With much discussion in Women’s Center staff meetings about actively applying our work in the Center as student staff members to other areas of our lives, I have recently been thinking a lot about how my experiences and education in social justice and activism coincide with the various roles and responsibilities I hold outside of the Center. Currently in the process of working towards receiving teacher certification in elementary education, one of my most valued roles this academic year is my internship as a student teacher in a fourth grade classroom. Watching my students embrace new concepts and grow as individuals each week has not only brought an immense amount of pleasure and fulfillment into my life, but it has also caused me to think rather critically about how learning in the classroom translates outside to the “real world”. I’m not talking about how that math equation we learned last week can help us to calculate a tip on a restaurant bill, or how that new vocabulary word can be used to impress our relatives, but instead about how simple classroom dynamics can set a pretty important example for those of us who are long removed from our own elementary school classrooms.


Although we live in a society that preaches equality and fairness, perhaps one of the most important concepts I have learned in the classroom thus far is that equality and fairness are far from interchangeable terms. Imagine a classroom where students are instructed to independently read a chapter out of a textbook and take notes on what they are reading. Several students are reading quietly to themselves and taking notes on a sheet of paper, while another student is listening to an audiobook through headphones, and yet another student is talking to a classroom volunteer who is writing notes down for the student. If this were an equal environment, all students would be required to complete the assignment in the exact same way. But is equality in this situation really fair? Without certain accommodations, students with learning disabilities or special needs may be unable to complete the assignment on their own. The truth is, equality is only fair when everyone is the exact same to begin with. This is an extremely unlikely situation not only in the classroom, but in life in general. Instead of promoting fairness amongst individuals within a community, in actuality equality erases differences that exist within a group of individuals and only supports those with the most privilege. Equality is a “colorblind” approach to fairness and it can be especially harmful when it prevents students from lower income families and those who struggle with disabilities from obtaining the resources they need to succeed.

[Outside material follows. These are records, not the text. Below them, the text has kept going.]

Definition opt_digitpart (s : string) : string * string :=
  match digitpart s with
  | Some p => p
  | None => (EmptyString, s)
  end.

(** An optional sign: [true] for "-". *)
Definition sign (s : string) : bool * string :=
  match s with
  | String c s' =>
      if Ascii.eqb c "-"%char then (true, s')
      else if Ascii.eqb c "+"%char then (false, s')
      else (false, s)
  | EmptyString => (false, s)
  end.

(** [("e" | "E") [sign] digitpart], when present. *)
Definition exponent (s : string) : option (Z * string) :=
  match s with
  | String c s' =>
      if Ascii.eqb (lower_char c) "e"%char then
        let '(neg, r) := sign s' in
        match digitpart r with
        | Some (ds, r') =>
            let e := int_of_digits ds in
            Some (if neg then - e else e, r')
        | None => None
        end
      else Some (0, s)
  | EmptyString => Some (0, s)
  end.

(** [floatnumber]: mantissa digits and decimal exponent of the whole
    text, or [None] when the text is not a decimal literal. *)
Definition floatnumber (s : string) : option (Z * Z) :=
  let '(ip, r1) := opt_digitpart s in
  let '(fp, r2) :=
    match r1 with
    | String c r =>
        if Ascii.eqb c "."%char then opt_digitpart r else (EmptyString, r1)
    | EmptyString => (EmptyString, r1)
    end in
  if ((String.length ip =? 0) && (String.length fp =? 0))%nat then None
  else
    match exponent r2 with
    | Some (e, EmptyString) =>
        Some (int_of_digits (ip ++ fp), e - Z.of_nat (String.length fp))
    | _ => None
    end.

(** The whitespace that [float] and [int] skip around an ASCII text:
    tab, LF, VT, FF, CR and the space.  The separators 0x1c..0x1f,
    which [str.strip] removes, are not skipped: [float] of such a text
    raises. *)
Definition is_c_space (c : ascii) : bool :=
  ((9 <=? code c) && (code c <=? 13)) || (code c =? 32).

Fixpoint skip_leading (s : string) : string :=
  match s with
  | EmptyString => EmptyString
  | String c s' => if is_c_space c then skip_leading s' else s
  end.

Fixpoint skip_trailing (s : string) : string :=
  match s with
  | EmptyString => EmptyString
  | String c s' =>
      match skip_trailing s' with
      | EmptyString => if is_c_space c then EmptyString else String c EmptyString
      | String c' r => String c (String c' r)
      end
  end.

Definition skip_space (s : string) : string := skip_trailing (skip_leading s).

(** [float(text)]: the whitespace around the text is skipped; an
    optional sign is followed by a decimal literal, or by [inf],
    [infinity] or [nan] in any letter case.  The conversion is correctly
    rounded. *)
Definition py_float (text : string) : result float :=
  let '(neg, body) := sign (skip_space text) in
  let word := lower body in
  if (word =? "inf")%string || (word =? "infinity")%string
  then Ok (Float.infinity neg)
  else if (word =? "nan")%string then Ok Float.nan
  else
    match floatnumber body with
    | Some (m, e10) => Ok (Float.of_decimal neg m e10)
    | None => Raise ValueError
    end.

(** [int(text)] in base ten, with the same whitespace skipped. *)
Definition py_int (text : string) : result Z :=
  let '(neg, body) := sign (skip_space text) in
  match digitpart body with
  | Some (ds, EmptyString) =>
      let n := int_of_digits ds in Ok (if neg then - n else n)
  | _ => Raise ValueError
  end.

End PyNum.

(** ** Series and data frames *)

(** A column, by dtype.  In an [Object] column a missing cell is [None]
    (pandas stores the float NaN there); [Datetimes] holds Python
    [datetime] objects; [Timestamps] holds instants on pandas' integer
    time axis, [None] being NaT. *)
Inductive Series : Type :=
| Int64 (l : list Z)
| Float64 (l : list float)
| Object (l : list (option string))
| Datetimes (l : list datetime)
| Timestamps (l : list (option Z)).
(** X14.  The client returns a value only for an answer with a status in
    200-299, and the value is what [res.json()] gave: no error answer and no
    rejected [fetch] ever comes back as data. *)
Theorem X14_client_returns_only_2xx_json
    (net : Network) (t : jsstring) (b : CopingRequest) (w : World) :
  (forall data, fst (analyzeJournalEntry t net w) = Normal data ->
     exists res, predict_route net (predict_request t) = Normal res /\
                 N.le 200 (status res) /\ N.le (status res) 299 /\
                 res_json res = Normal data) /\
  (forall c, fst (getCopingSuggestion b net w) = Normal c ->
     exists res,
       coping_route net
         (coping_request (journal b) (cr_primary_emotion b) (cr_stress_level b))
         = Normal res /\
       N.le 200 (status res) /\ N.le (status res) 299 /\
       res_json res = Normal c).
Proof.
  rewrite analyzeJournalEntry_run, getCopingSuggestion_run. cbn [fst]. split.
  - intros data H. destruct (analyze_outcome_Normal_inv _ _ H) as [res [Hr [Hok Hj]]].
    exists res. unfold ok in Hok. apply andb_true_iff in Hok as [H1 H2].
    apply N.leb_le in H1, H2. auto.
  - intros c H. destruct (coping_outcome_Normal_inv _ _ H) as [res [Hr [Hok Hj]]].
    exists res. unfold ok in Hok. apply andb_true_iff in Hok as [H1 H2].
    apply N.leb_le in H1, H2. auto.
Qed.

(* ===================================================================== *)
(** ** Beyond the claims: request bodies *)
(* ===================================================================== *)

Section Quoting.

Import JSON Unquote.

Lemma hexValue_hexDigit (d : N) : d < 16 -> hexValue (hexDigit d) = Some d.
Proof.
  intros Hd. unfold hexValue, hexDigit.
  destruct (N.ltb d 10) eqn:H10.
  - apply N.ltb_lt in H10.
    replace (N.leb 48 (48 + d) && N.leb (48 + d) 57) with true.
    + f_equal. lia.
    + symmetry. apply andb_true_iff. split; apply N.leb_le; lia.
  - apply N.ltb_ge in H10.
    replace (N.leb 48 (87 + d) && N.leb (87 + d) 57) with false.
    + replace (N.leb 97 (87 + d) && N.leb (87 + d) 102) with true.
      * f_equal. lia.
      * symmetry. apply andb_true_iff. split; apply N.leb_le; lia.
    + symmetry. apply andb_false_iff. right. apply N.leb_gt. lia.
Qed.

(** Four hexadecimal digits of a 16-bit number give the number back. *)
Lemma hex_digits (c : N) :
  c < 65536 ->
  4096 * ((c / 4096) mod 16) + 256 * ((c / 256) mod 16)
  + 16 * ((c / 16) mod 16) + c mod 16 = c.
Proof.
  intros Hc.
  replace (c / 4096) with (c / 16 / 16 / 16) by (now rewrite !N.Div0.div_div).
  replace (c / 256) with (c / 16 / 16) by (now rewrite !N.Div0.div_div).
  pose proof (N.div_mod c 16 ltac:(discriminate)) as E1.
  pose proof (N.div_mod (c / 16) 16 ltac:(discriminate)) as E2.
  pose proof (N.div_mod (c / 16 / 16) 16 ltac:(discriminate)) as E3.
  pose proof (N.mod_lt c 16 ltac:(discriminate)).
  pose proof (N.mod_lt (c / 16) 16 ltac:(discriminate)).
  pose proof (N.mod_lt (c / 16 / 16) 16 ltac:(discriminate)).
  generalize dependent (c / 16 / 16 / 16). intros q3.
  generalize dependent (c / 16 / 16). intros q2.
  generalize dependent (c / 16). intros q1. intros.
  assert (Hq : q3 < 16).
  { generalize dependent (q2 mod 16). generalize dependent (q1 mod 16).
    generalize dependent (c mod 16). intros. lia. }
  rewrite (N.mod_small _ _ Hq).
  generalize dependent (q2 mod 16). generalize dependent (q1 mod 16).
  generalize dependent (c mod 16). intros. lia.
Qed.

equityBecause not all students (or people, for that matter) are born with the same abilities and some experience challenges that inhibit that their success, some individuals need more resources in order to just catch up to their peers. Therefore instead of talking about equality, we need to focus on another approach: equity. While equality simply seeks to level the playing field for everyone, equity seeks to provide more resources to those who need them. Take for example the large population of English Language Learners (ELLs) attending schools today. These students are often significantly behind their native-English speaking peers- not because they are unintelligent, but because they lack an upbringing that enables them to understand the language in which they are being taught. Therefore, these ELL students need more resources (perhaps in the form of ESOL classes or classroom accommodations) simply just to survive in the school system. Equity forces us to examine various privileges that exist within a community or a society and prompts us to make certain accommodations that will assist those with a lack of privilege. Instead of seeing just one route to success, equity forces us to pave multiple roads for multiple people. It isn’t an easy process by any means, but the extra work we put into through society through creating equitable situations brings us closer to fairness than equality ever will.